_WORK INSTRUCTIONS_: In the records below, find the line that contains "split; [|done]. split_and!;" and the line that contains "(** The search". Set down exactly those lines and every line between them, and nothing more.

[Stored data entries]
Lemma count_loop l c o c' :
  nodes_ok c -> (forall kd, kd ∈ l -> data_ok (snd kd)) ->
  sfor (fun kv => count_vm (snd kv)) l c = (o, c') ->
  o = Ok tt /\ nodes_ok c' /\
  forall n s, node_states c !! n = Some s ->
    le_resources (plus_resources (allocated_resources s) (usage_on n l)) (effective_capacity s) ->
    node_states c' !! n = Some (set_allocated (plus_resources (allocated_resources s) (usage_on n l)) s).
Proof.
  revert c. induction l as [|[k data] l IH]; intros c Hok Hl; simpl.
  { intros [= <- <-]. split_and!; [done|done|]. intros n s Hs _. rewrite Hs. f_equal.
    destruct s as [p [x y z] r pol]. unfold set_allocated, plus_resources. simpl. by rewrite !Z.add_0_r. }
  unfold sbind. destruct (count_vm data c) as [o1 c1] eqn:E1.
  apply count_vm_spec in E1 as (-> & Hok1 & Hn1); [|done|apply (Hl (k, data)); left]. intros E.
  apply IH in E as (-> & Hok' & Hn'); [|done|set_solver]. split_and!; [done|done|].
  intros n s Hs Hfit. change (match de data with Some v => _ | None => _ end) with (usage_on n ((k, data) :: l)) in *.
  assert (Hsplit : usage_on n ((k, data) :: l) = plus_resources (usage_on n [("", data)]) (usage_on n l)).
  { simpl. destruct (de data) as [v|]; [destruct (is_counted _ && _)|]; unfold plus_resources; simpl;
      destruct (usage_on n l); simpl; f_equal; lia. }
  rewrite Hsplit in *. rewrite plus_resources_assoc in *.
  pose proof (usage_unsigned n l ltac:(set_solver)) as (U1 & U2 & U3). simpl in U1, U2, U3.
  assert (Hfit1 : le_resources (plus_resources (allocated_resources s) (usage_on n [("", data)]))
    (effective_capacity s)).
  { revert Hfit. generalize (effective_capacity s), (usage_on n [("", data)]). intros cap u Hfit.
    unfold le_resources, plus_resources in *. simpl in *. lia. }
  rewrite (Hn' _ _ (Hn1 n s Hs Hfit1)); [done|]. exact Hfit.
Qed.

* * *

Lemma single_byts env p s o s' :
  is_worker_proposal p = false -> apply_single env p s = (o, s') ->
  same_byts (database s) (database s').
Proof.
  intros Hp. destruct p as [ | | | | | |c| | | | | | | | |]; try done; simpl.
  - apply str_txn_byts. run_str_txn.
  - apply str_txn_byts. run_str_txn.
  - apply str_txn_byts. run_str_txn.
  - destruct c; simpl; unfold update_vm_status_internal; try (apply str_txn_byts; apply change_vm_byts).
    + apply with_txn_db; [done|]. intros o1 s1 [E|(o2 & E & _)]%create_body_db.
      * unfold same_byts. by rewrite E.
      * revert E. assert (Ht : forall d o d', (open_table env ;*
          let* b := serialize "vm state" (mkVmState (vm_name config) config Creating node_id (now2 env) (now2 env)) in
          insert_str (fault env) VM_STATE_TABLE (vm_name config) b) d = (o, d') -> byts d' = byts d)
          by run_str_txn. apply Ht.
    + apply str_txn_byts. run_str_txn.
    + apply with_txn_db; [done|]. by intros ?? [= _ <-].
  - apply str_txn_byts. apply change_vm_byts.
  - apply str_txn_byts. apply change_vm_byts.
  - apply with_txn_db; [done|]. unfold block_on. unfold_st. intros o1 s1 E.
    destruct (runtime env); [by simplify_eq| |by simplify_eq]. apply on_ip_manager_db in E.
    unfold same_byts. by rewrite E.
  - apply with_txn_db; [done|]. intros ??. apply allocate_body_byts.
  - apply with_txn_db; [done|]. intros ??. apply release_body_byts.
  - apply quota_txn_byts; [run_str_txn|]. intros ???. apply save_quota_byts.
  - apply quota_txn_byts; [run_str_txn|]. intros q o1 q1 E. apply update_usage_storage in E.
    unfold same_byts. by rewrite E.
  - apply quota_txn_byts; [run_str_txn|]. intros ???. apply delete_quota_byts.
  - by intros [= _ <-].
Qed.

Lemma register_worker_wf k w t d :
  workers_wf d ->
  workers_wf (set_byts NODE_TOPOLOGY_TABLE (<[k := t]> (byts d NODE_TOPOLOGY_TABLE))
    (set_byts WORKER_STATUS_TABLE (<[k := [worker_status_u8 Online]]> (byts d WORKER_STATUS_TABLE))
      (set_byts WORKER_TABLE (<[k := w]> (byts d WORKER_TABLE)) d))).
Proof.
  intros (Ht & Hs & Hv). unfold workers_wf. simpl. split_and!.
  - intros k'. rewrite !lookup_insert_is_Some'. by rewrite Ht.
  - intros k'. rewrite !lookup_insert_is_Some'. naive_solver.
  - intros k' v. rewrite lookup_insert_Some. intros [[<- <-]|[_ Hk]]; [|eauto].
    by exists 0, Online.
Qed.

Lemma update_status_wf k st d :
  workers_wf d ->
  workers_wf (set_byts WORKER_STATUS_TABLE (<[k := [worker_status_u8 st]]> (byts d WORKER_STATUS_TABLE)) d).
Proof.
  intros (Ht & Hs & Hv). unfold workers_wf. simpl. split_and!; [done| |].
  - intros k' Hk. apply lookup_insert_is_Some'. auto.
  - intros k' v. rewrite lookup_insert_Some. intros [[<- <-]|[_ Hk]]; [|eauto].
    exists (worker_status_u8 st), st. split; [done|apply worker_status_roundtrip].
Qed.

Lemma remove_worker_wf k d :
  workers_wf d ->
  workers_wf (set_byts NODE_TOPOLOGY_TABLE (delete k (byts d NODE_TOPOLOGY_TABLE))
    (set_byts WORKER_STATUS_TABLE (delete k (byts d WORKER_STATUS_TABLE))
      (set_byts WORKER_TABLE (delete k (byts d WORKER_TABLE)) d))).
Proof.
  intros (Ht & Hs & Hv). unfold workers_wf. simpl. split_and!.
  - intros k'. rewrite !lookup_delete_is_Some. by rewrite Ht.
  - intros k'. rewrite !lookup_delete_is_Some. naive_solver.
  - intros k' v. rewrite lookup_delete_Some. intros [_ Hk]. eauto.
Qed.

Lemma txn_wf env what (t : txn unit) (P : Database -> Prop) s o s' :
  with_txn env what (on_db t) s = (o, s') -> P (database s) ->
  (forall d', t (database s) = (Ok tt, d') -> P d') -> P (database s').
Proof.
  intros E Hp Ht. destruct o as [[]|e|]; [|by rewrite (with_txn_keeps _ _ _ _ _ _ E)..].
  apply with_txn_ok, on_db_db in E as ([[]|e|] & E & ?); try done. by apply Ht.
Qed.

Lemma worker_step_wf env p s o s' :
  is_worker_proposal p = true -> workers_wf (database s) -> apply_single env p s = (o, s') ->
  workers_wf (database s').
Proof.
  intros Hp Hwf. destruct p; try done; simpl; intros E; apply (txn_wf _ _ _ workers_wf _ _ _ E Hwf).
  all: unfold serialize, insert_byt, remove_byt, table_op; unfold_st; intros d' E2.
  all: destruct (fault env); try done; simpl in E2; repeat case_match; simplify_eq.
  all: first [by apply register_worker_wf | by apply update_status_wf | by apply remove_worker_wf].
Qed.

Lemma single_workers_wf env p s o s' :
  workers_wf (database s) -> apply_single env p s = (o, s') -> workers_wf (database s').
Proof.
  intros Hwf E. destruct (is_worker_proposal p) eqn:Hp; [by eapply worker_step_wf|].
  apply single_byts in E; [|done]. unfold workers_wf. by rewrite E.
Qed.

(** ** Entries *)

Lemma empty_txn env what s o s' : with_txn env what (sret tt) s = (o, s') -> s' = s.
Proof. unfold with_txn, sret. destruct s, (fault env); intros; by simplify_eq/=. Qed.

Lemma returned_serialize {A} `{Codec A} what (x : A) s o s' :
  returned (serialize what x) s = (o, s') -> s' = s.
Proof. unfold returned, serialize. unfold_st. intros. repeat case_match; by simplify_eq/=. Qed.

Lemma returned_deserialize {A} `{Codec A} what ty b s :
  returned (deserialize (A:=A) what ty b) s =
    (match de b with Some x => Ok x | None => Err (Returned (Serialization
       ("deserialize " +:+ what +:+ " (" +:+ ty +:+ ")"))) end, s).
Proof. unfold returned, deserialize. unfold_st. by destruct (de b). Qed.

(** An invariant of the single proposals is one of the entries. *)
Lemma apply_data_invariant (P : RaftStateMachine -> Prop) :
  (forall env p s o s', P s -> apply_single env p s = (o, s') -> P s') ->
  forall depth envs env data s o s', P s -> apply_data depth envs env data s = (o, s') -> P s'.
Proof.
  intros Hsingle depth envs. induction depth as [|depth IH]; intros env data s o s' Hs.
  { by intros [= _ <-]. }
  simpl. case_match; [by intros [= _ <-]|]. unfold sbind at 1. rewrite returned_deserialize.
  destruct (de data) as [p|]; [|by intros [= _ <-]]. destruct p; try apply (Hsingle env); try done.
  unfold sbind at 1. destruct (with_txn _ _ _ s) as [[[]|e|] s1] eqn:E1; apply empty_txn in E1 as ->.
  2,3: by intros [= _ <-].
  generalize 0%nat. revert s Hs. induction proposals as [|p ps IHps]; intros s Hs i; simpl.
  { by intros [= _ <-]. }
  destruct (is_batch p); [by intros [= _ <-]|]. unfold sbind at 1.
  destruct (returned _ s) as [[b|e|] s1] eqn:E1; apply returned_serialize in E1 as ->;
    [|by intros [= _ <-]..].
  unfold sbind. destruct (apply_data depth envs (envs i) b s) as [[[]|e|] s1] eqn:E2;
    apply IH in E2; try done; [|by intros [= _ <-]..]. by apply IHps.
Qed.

...

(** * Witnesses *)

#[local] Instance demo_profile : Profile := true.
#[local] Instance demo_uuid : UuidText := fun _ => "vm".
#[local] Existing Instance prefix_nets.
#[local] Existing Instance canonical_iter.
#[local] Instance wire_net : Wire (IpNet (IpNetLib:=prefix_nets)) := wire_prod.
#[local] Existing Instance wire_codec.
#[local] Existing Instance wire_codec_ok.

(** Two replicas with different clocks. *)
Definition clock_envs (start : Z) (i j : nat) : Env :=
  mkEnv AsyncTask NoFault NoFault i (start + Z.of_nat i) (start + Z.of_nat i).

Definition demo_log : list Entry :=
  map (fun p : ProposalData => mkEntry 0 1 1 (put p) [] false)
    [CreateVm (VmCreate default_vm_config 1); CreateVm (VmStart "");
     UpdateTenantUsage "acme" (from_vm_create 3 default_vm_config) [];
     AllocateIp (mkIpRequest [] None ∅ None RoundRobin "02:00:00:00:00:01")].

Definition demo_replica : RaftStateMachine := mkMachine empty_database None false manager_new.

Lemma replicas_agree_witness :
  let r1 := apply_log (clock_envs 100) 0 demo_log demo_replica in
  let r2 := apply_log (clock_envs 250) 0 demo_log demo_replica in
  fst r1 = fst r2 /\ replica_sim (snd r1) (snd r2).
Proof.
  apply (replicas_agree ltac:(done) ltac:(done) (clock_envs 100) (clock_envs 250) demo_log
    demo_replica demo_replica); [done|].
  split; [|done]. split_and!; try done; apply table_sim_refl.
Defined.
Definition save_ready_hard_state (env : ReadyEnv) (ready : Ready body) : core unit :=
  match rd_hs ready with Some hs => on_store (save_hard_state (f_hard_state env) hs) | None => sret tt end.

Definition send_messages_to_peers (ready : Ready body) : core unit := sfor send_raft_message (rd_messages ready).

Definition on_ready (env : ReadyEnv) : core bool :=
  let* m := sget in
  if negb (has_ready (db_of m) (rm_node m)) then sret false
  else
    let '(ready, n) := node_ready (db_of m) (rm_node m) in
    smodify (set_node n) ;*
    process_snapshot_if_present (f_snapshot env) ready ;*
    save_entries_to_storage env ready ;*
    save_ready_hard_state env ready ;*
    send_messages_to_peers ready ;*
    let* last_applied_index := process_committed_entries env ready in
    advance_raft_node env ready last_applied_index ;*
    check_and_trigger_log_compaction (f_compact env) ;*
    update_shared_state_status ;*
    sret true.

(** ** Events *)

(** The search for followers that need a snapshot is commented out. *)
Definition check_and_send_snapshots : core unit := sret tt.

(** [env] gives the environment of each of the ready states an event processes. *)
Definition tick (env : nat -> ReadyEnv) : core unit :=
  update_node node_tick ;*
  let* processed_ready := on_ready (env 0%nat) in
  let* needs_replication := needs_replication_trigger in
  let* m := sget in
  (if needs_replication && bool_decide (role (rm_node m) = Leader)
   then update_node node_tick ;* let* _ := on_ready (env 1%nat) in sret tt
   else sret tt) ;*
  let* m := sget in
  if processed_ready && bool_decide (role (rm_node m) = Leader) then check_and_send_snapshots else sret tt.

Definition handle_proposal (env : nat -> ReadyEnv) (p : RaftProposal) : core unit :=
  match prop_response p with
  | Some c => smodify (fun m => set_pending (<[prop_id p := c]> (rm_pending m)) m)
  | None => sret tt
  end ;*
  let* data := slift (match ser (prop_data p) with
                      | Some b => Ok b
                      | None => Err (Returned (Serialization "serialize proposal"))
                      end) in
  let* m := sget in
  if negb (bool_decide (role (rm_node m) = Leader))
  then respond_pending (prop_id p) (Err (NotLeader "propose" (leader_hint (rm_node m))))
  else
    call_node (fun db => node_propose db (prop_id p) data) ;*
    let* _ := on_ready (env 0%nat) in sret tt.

_RESULT_:
  split; [|done]. split_and!; try done; apply table_sim_refl.
Defined.
Definition save_ready_hard_state (env : ReadyEnv) (ready : Ready body) : core unit :=
  match rd_hs ready with Some hs => on_store (save_hard_state (f_hard_state env) hs) | None => sret tt end.

Definition send_messages_to_peers (ready : Ready body) : core unit := sfor send_raft_message (rd_messages ready).

Definition on_ready (env : ReadyEnv) : core bool :=
  let* m := sget in
  if negb (has_ready (db_of m) (rm_node m)) then sret false
  else
    let '(ready, n) := node_ready (db_of m) (rm_node m) in
    smodify (set_node n) ;*
    process_snapshot_if_present (f_snapshot env) ready ;*
    save_entries_to_storage env ready ;*
    save_ready_hard_state env ready ;*
    send_messages_to_peers ready ;*
    let* last_applied_index := process_committed_entries env ready in
    advance_raft_node env ready last_applied_index ;*
    check_and_trigger_log_compaction (f_compact env) ;*
    update_shared_state_status ;*
    sret true.

(** ** Events *)

(** The search for followers that need a snapshot is commented out. *)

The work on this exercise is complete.